Alright then. Let’s take this analogy home. The science of chemistry is what alchemy always thought it was but failed to be. Chemistry achieves the same ends that alchemy aspired towards, but only to the extent to which reality permits. The truths of chemistry are what accounted for all successful alchemy, without exception. Analogously, the truths of the moral landscape are what accounted for all successful moral philosophy, without variants. Morality has long been maltreated and misused by the misguided. The term alchemy wasn’t worth battling over. That region of the map is diseased with superstition. The sciences gladly relinquished that land without a fight. This time, they won’t be so generous. Morality is the correct term to capture the phenomenon. The war of ideas will be fought on this ground.

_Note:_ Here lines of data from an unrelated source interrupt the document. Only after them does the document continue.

Lemma days_new_day_check d0 s :
  day_ok s /\ run_of_days d0 s ->
  day_ok (new_day_check s) /\ run_of_days d0 (new_day_check s).
Proof.
  intros [Hok [Hl Hd]]. split; [apply day_ok_new_day_check, Hok|].
  destruct Hok as [Ha [Hlo [Hhi _]]].
  unfold new_day_check.
  destruct (Z.eqb _ _) eqn:E; [split; assumption|].
  apply Z.eqb_neq in E.
  assert (Hend := other_date_day_end _ _ Ha Hlo Hhi E).
  assert (Hnext : date (midnight (current_time s)) =
                  (d0 + Z.of_nat (length (daily_logs s ++ [close_day s])))%Z).
  { rewrite date_midnight, length_app. cbn [length].
    rewrite (date_day_end (day_start s) (current_time s)).
    - rewrite Hd. lia.
    - unfold aligned in Ha. rewrite Ha. exact Hend. }
  assert (Hsaved : consecutive_from d0 (daily_logs s ++ [close_day s])).
  { apply consecutive_snoc; [exact Hl|exact Hd]. }
  destruct (Qgtb _ _); split; assumption.
Qed.

Lemma days_loop_step emit sts loc d0 s r :
  advances emit -> appends emit sts ->
  (day_ok s -> 0 < r -> day_ok (loop_step emit loc s r)) ->
  day_ok s /\ run_of_days d0 s -> 0 < r ->
  day_ok (loop_step emit loc s r) /\ run_of_days d0 (loop_step emit loc s r).
Proof.
  intros Hadv Happ Hstep [Hok Hrun] Hr. split; [apply Hstep; assumption|].
  destruct (days_new_day_check d0 s (conj Hok Hrun)) as [_ [Hl Hd]].
  unfold loop_step.
  set (chunk := Qmin r (time_left_in_day (new_day_check s))).
  destruct (Hadv (new_day_check s) chunk loc) as [Hds _].
  destruct (Happ (new_day_check s) chunk loc) as [Hdl _].
  unfold run_of_days. rewrite Hds, Hdl. split; assumption.
Qed.

Lemma days_quiet_run d0 fuel segs :
  forall st st',
    no_rest_along fuel st segs = true ->
    day_ok st /\ run_of_days d0 st ->
    process_segments fuel st segs = Some st' ->
    day_ok st' /\ run_of_days d0 st'.
Proof.
  induction segs as [|seg rest IH]; intros st st' Hq Hok Hrun;
    simpl in Hq, Hrun.
  - injection Hrun as <-. exact Hok.
  - apply andb_true_iff in Hq. destruct Hq as [Hq1 Hq2].
    apply negb_true_iff in Hq1.
    destruct (process_segment fuel st seg) as [st1|] eqn:E; [|discriminate].
    eapply IH; [exact Hq2| |exact Hrun].
    refine (process_segment_quiet_inv
              (fun s => day_ok s /\ run_of_days d0 s)
              fuel st seg st1 _ _ _ _ Hq1 Hok E).
    + apply days_new_day_check.
    + intros s r loc.
      apply (days_loop_step emit_drive "driving");
        [apply emit_drive_advances|apply emit_drive_appends
        |apply day_ok_loop_step_drive].
    + intros s r loc.
      apply (days_loop_step emit_on_duty "on_duty");
        [apply emit_on_duty_advances|apply emit_on_duty_appends
        |apply day_ok_loop_step_on_duty].
    + intros s r loc.
      apply (days_loop_step emit_off_duty "off_duty");
        [apply emit_off_duty_advances|apply emit_off_duty_appends
        |apply day_ok_loop_step_off_duty].
Qed.

(** X16: in a run in which the scheduler inserts no rest, the logs
    returned are one per calendar day, on consecutive days from the day of
    the start: no day is skipped and none comes twice. *)
Theorem days_without_rest_are_consecutive (start : Q) (segs : list segment)
        (w : Q) :
  no_rest_inserted start segs w = true ->
  exists logs,
    hos_scheduler start segs w = Some logs /\
    consecutive_from (date start) logs.
Proof.
  intro Hq. apply andb_true_iff in Hq. destruct Hq as [Hw Hrun].
  apply negb_true_iff in Hw.
  destruct (hos_scheduler_total start segs w) as [logs Hlogs].
  exists logs. split; [exact Hlogs|].
  unfold hos_scheduler, hos_scheduler_fuel in Hlogs.
  destruct (process_segments _ _ segs) as [st|] eqn:E; [|discriminate].
  injection Hlogs as <-.
  assert (Hweekly : weekly_check (initial_state start w) = initial_state start w).
  { unfold weekly_check.
    assert (Hwh : weekly_hours (initial_state start w) = w).
    { unfold initial_state. destruct (Qgtb start (midnight start)); reflexivity. }
    rewrite Hwh, Hw. reflexivity. }
  rewrite Hweekly in E.
  assert (Hinit : day_ok (initial_state start w) /\
                  run_of_days (date start) (initial_state start w)).
  { split; [apply day_ok_initial|].
    unfold run_of_days, consecutive_from, initial_state.
    destruct (Qgtb start (midnight start)); cbn [daily_logs day_start length];
      (split; [reflexivity|rewrite date_midnight; cbn; lia]). }
  destruct (days_quiet_run (date start) _ segs _ st Hrun Hinit E)
    as [_ [Hl Hd]].
  unfold finish.
  destruct (Qltb _ _); unfold set_weekly_hours; cbn [daily_logs];
    (apply consecutive_snoc; [exact Hl|exact Hd]).
Qed.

Philosophy losing land to science is nothing new. Every scientific field we now harvest was once within the kingdom of philosophy. Physics, astronomy, chemistry, biology, all of it. The nature of mind was one of the more recent provinces lost to science. It has now splintered into the domains of psychology, psychiatry, and neuroscience. Morality is the next state to fall. This region is worth all the rest. For the ore within its earth is the substance of value itself. Few citizens of philosophy know of its existence. Those who are aware, know not how to mine it. For the extraction of this ore requires the tools of another kingdom.

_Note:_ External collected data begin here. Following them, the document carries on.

(** * The Salesforce add-in: its API service and session checks

    A shallow embedding of [salesforce-service.js] (class
    [SalesforceService]) and of the session-expiry check of the task pane
    script, followed by the properties proved about them.

    Conventions of the embedding.
    - A JavaScript value is a [value]; numbers are integers (status codes,
      lengths, millisecond timestamps), with NaN kept apart as [None] of
      [Number].  A string is a [string] whose characters are code units
      below 256.
    - A [throw] is the [Throw] outcome; mutations made before a throw
      stay in the state, as they do in JavaScript.
    - [async]/[await] is sequential composition: the service never starts
      two operations at once.
    - What the host provides and the repository does not define
      ([JSON.parse], [JSON.stringify]) and the remote server are the
      fields of a [Host]. *)

From Stdlib Require Import ZArith List String Ascii Bool Lia DecimalString.
From Stdlib Require Import DecimalPos.
Import ListNotations.

Local Open Scope string_scope.
Local Open Scope Z_scope.

Set Warnings "-register-all".

(** ** JavaScript values *)

Inductive value : Type :=
| VUndefined
| VNull
| VBool (b : bool)
| VNum (n : Z)
| VStr (s : string)
| VArr (items : list value)
| VObj (fields : list (string * value)).

Inductive error : Type :=
| JsError (message : string)   (* new Error(message) *)
| TypeError
| SyntaxError.

Inductive outcome (A : Type) : Type :=
| Ok (a : A)
| Throw (e : error).

Arguments Ok {A} a.
Arguments Throw {A} e.

Definition obind {A B : Type} (o : outcome A) (k : A -> outcome B) : outcome B :=
  match o with
  | Ok a => k a
  | Throw e => Throw e
  end.

(** ToBoolean: what [if (x)], [!x], [&&] and [||] test. *)
Definition truthy (v : value) : bool :=
  match v with
  | VUndefined | VNull => false
  | VBool b => b
  | VNum n => negb (n =? 0)
  | VStr s => negb (s =? "")%string
  | VArr _ | VObj _ => true
  end.

Definition nullish (v : value) : bool :=
  match v with
  | VUndefined | VNull => true
  | _ => false
  end.

(** [a || b] and [a && b] on already evaluated operands. *)
Definition js_or (a b : value) : value := if truthy a then a else b.

Fixpoint lookup (k : string) (fs : list (string * value)) : value :=
  match fs with
  | [] => VUndefined
  | (k', v) :: rest => if (k =? k')%string then v else lookup k rest
  end.

(** [v.k] for a property name [k] that is neither an index nor inherited
    from a prototype, [length] apart. *)
Definition get (v : value) (k : string) : outcome value :=
  match v with
  | VUndefined | VNull => Throw TypeError
  | VObj fs => Ok (lookup k fs)
  | VArr items =>
      Ok (if (k =? "length")%string then VNum (Z.of_nat (List.length items))
          else VUndefined)
  | VStr s =>
      Ok (if (k =? "length")%string then VNum (Z.of_nat (String.length s))
          else VUndefined)
  | VBool _ | VNum _ => Ok VUndefined
  end.

Definition string_of_Z (n : Z) : string :=
  NilZero.string_of_int (Z.to_int n).

(** ToString, as template literals and [Array.prototype.join] apply it.
    An integer prints as its decimal digits (its magnitude is taken below
    10^21, where JavaScript switches to exponent notation). *)
Fixpoint ToString (v : value) : string :=
  match v with
  | VUndefined => "undefined"
  | VNull => "null"
  | VBool true => "true"
  | VBool false => "false"
  | VNum n => string_of_Z n
  | VStr s => s
  | VArr items =>
      String.concat ","
        (map (fun x => match x with
                       | VUndefined | VNull => ""
                       | _ => ToString x
                       end) items)
  | VObj _ => "[object Object]"
  end.

(** ** Numbers that may be NaN *)

Definition Number : Type := option Z.

Definition NaN : Number := None.

Definition num_sub (a b : Number) : Number :=
  match a, b with
  | Some x, Some y => Some (x - y)
  | _, _ => NaN
  end.

(** [a > b]: false as soon as one side is NaN. *)
Definition num_gt (a b : Number) : bool :=
  match a, b with
  | Some x, Some y => x >? y
  | _, _ => false
  end.

(** ** parseInt, with no radix argument *)

Definition isWhiteSpace (c : ascii) : bool :=
  let n := nat_of_ascii c in
  existsb (Nat.eqb n) [9; 10; 11; 12; 13; 32; 160]%nat.

Fixpoint trimStart (s : string) : string :=
  match s with
  | String c rest => if isWhiteSpace c then trimStart rest else s
  | EmptyString => s
  end.

Definition digitValue (c : ascii) : option Z :=
  let n := Z.of_nat (nat_of_ascii c) in
  if (48 <=? n) && (n <=? 57) then Some (n - 48)
  else if (97 <=? n) && (n <=? 122) then Some (n - 87)
  else if (65 <=? n) && (n <=? 90) then Some (n - 55)
  else None.

(** The longest prefix of radix-[R] digits, read as a number; [acc] is
    the value of the digits consumed so far, [NaN] before the first. *)
Fixpoint readDigits (R : Z) (acc : Number) (s : string) : Number :=
  match s with
  | EmptyString => acc
  | String c rest =>
      match digitValue c with
      | Some d =>
          if d <? R
          then readDigits R (Some (match acc with
                                   | Some a => a * R + d
                                   | None => d
                                   end)) rest
          else acc
      | None => acc
      end
  end.

Definition parseInt (input : string) : Number :=
  let str := trimStart input in
  let '(sign, str) :=
    match str with
    | String "-"%char rest => (-1, rest)
    | String "+"%char rest => (1, rest)
    | _ => (1, str)
    end in
  let '(R, str) :=
    match str with
    | String "0"%char (String "x"%char rest) => (16, rest)
    | String "0"%char (String "X"%char rest) => (16, rest)
    | _ => (10, str)
    end in
  option_map (Z.mul sign) (readDigits R NaN str).

(** ** The task pane's expiry check *)

Definition expirationTime : Z := 2 * 60 * 60 * 1000.

(** [isTokenExpired(session)], with the reading of [Date.now()] as the
    argument [now]. *)
Definition isTokenExpired (now : Z) (session : value) : outcome bool :=
  obind (get session "issued_at") (fun issued_at =>
  if negb (truthy issued_at) then Ok true
  else
    let issuedAt := parseInt (ToString issued_at) in
    Ok (num_gt (num_sub (Some now) issuedAt) (Some expirationTime))).

(** ** encodeURIComponent *)

Definition isUnreserved (c : ascii) : bool :=
  let n := nat_of_ascii c in
  ((48 <=? n) && (n <=? 57))%nat || ((65 <=? n) && (n <=? 90))%nat
  || ((97 <=? n) && (n <=? 122))%nat
  || existsb (Ascii.eqb c)
       ["-"; "_"; "."; "!"; "~"; "*"; "'"; "("; ")"]%char.

Definition hexDigit (n : nat) : ascii :=
  nth n ["0"; "1"; "2"; "3"; "4"; "5"; "6"; "7"; "8"; "9";
         "A"; "B"; "C"; "D"; "E"; "F"]%char "0"%char.

Definition percentByte (n : nat) : string :=
  String "%" (String (hexDigit (n / 16)) (String (hexDigit (n mod 16)) "")).

(** Each escaped code unit goes out as the bytes of its UTF-8 encoding:
    one byte below 128, two from 128 to 255. *)
Fixpoint encodeURIComponent (s : string) : string :=
  match s with
  | EmptyString => ""
  | String c rest =>
      let n := nat_of_ascii c in
      (if isUnreserved c then String c ""
       else if (n <? 128)%nat then percentByte n
       else percentByte (192 + n / 64) ++ percentByte (128 + n mod 64))
      ++ encodeURIComponent rest
  end.

(** ** Objects: assignment, [delete], [Object.keys] *)

Fixpoint assign (k : string) (v : value) (fs : list (string * value))
  : list (string * value) :=
  match fs with
  | [] => [(k, v)]
  | (k', v') :: rest =>
      if (k =? k')%string then (k, v) :: rest else (k', v') :: assign k v rest
  end.

(** [o.k = v] in strict code (a class body).  Nothing reads a named
    property of an array back, and [JSON.stringify] does not print it. *)
Definition set (o : value) (k : string) (v : value) : outcome value :=
  match o with
  | VObj fs => Ok (VObj (assign k v fs))
  | VArr _ => Ok o
  | _ => Throw TypeError
  end.

Definition delete (k : string) (fs : list (string * value))
  : list (string * value) :=
  filter (fun kv => negb (k =? fst kv)%string) fs.

Definition keys (fs : list (string * value)) : list string := map fst fs.

(** [Object.keys(o).forEach(key => { if (!o[key]) delete o[key]; })] *)
Definition removeEmptyFields (fs : list (string * value))
  : list (string * value) :=
  fold_left
    (fun o key => if negb (truthy (lookup key o)) then delete key o else o)
    (keys fs) fs.

(** ** The browser and the remote server *)

Inductive Body : Type :=
| NoBody
| JsonBody (text : string)
| FormBody (params : list (string * string)).   (* URLSearchParams *)

Record Request : Type := mkRequest {
  url : string;
  method : string;
  authorization : option string;
  contentType : string;
  body : Body
}.

Record Response : Type := mkResponse {
  status : Z;
  text : string
}.

Definition ok (r : Response) : bool :=
  (200 <=? status r) && (status r <=? 299).

(** [JSON.parse] answers [None] where it throws a SyntaxError.  The
    server answers a request knowing the requests it has received before;
    [None] is a network failure, on which [fetch] rejects. *)
Record Host : Type := mkHost {
  JSON_parse : string -> option value;
  JSON_stringify : value -> string;
  remote : list Request -> Request -> option Response
}.

(** The fields of the service object, the [salesforceSession] entry of
    [localStorage] (the only key the code uses), the requests sent so far
    and what went to [console.error]. *)
Record State : Type := mkState {
  accessToken : value;
  instanceUrl : value;
  localStorage : option string;
  sent : list Request;
  console : list (string * error)
}.

(** [new SalesforceService()] in a browser with the given stored entry. *)
Definition newService (stored : option string) : State :=
  mkState VNull VNull stored [] [].

Definition set_accessToken (v : value) (w : State) : State :=
  mkState v (instanceUrl w) (localStorage w) (sent w) (console w).

Definition set_instanceUrl (v : value) (w : State) : State :=
  mkState (accessToken w) v (localStorage w) (sent w) (console w).

Definition set_localStorage (x : option string) (w : State) : State :=
  mkState (accessToken w) (instanceUrl w) x (sent w) (console w).

Definition add_sent (r : Request) (w : State) : State :=
  mkState (accessToken w) (instanceUrl w) (localStorage w) (sent w ++ [r])
          (console w).

Definition add_console (label : string) (e : error) (w : State) : State :=
  mkState (accessToken w) (instanceUrl w) (localStorage w) (sent w)
          (console w ++ [(label, e)]).

(** ** Computations that change a state and may throw *)

Definition M (S A : Type) : Type := S -> outcome A * S.

Definition ret {S A : Type} (a : A) : M S A := fun s => (Ok a, s).

Definition throw {S A : Type} (e : error) : M S A := fun s => (Throw e, s).

Definition bind {S A B : Type} (m : M S A) (k : A -> M S B) : M S B :=
  fun s =>
    match m s with
    | (Ok a, s') => k a s'
    | (Throw e, s') => (Throw e, s')
    end.

(** [try { m } catch (e) { handler e }] *)
Definition tryCatch {S A : Type} (m : M S A) (handler : error -> M S A)
  : M S A :=
  fun s =>
    match m s with
    | (Ok a, s') => (Ok a, s')
    | (Throw e, s') => handler e s'
    end.

Definition gets {S A : Type} (f : S -> A) : M S A := fun s => (Ok (f s), s).

Definition modify {S : Type} (f : S -> S) : M S unit := fun s => (Ok tt, f s).

Definition liftO {S A : Type} (o : outcome A) : M S A := fun s => (o, s).

(** A computation on the state, run beside a local variable. *)
Definition zoom {L S A : Type} (m : M S A) : M (L * S) A :=
  fun ls =>
    let '(o, s') := m (snd ls) in (o, (fst ls, s')).

(** [const x = init; ...]: a block with a local variable it may assign. *)
Definition withLocal {L S A : Type} (init : L) (m : M (L * S) A) : M S A :=
  fun s =>
    let '(o, ls) := m (init, s) in (o, snd ls).

Declare Scope js_scope.
Delimit Scope js_scope with js.
Notation "x <- m ;; k" := (bind m (fun x => k))
  (at level 61, m at next level, right associativity) : js_scope.
Notation "m ;; k" := (bind m (fun _ => k))
  (at level 61, right associativity) : js_scope.
Local Open Scope js_scope.

Fixpoint filterM (p : value -> outcome bool) (l : list value)
  : outcome (list value) :=
  match l with
  | [] => Ok []
  | x :: rest =>
      obind (p x) (fun keep =>
      obind (filterM p rest) (fun rest' =>
      Ok (if keep then x :: rest' else rest')))
  end.

Fixpoint mapM (f : value -> outcome value) (l : list value)
  : outcome (list value) :=
  match l with
  | [] => Ok []
  | x :: rest =>
      obind (f x) (fun y =>
      obind (mapM f rest) (fun rest' => Ok (y :: rest')))
  end.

Institutions will lag in their adoption of the moral science. Society at large is not primed for the transition. Cowardice disguised as prudence will lead universities to refrain from the recognition of this truth. They will fear the social and economic consequences that would follow a public acknowledgment. Lone individuals and quiet collectives will do the work that institutions dare not. Organizations have lost their spine, and cannot bear the weight of public scrutiny. It will be on the shoulders of concealed pioneers that the science of morality will progress. Until society is ready for moral science to be done in open air, it will remain disguised as works of alternate purpose.
Much work awaits. Establishing chemistry as a scientific discipline doesn’t therefore provide the world with the findings of chemistry. The science still needs to be done. But the transition has begun. There’s no going back from here. The winds have shifted.
There is a reality of morality. All the rest is just misguided. Just alchemy. Let’s talk chemistry.
It an evocative metaphor, but this is post is ultimately just a bald assertion that you agree with Harris. Are there really no objections from the "alchemists"/philosophers worth taking seriously?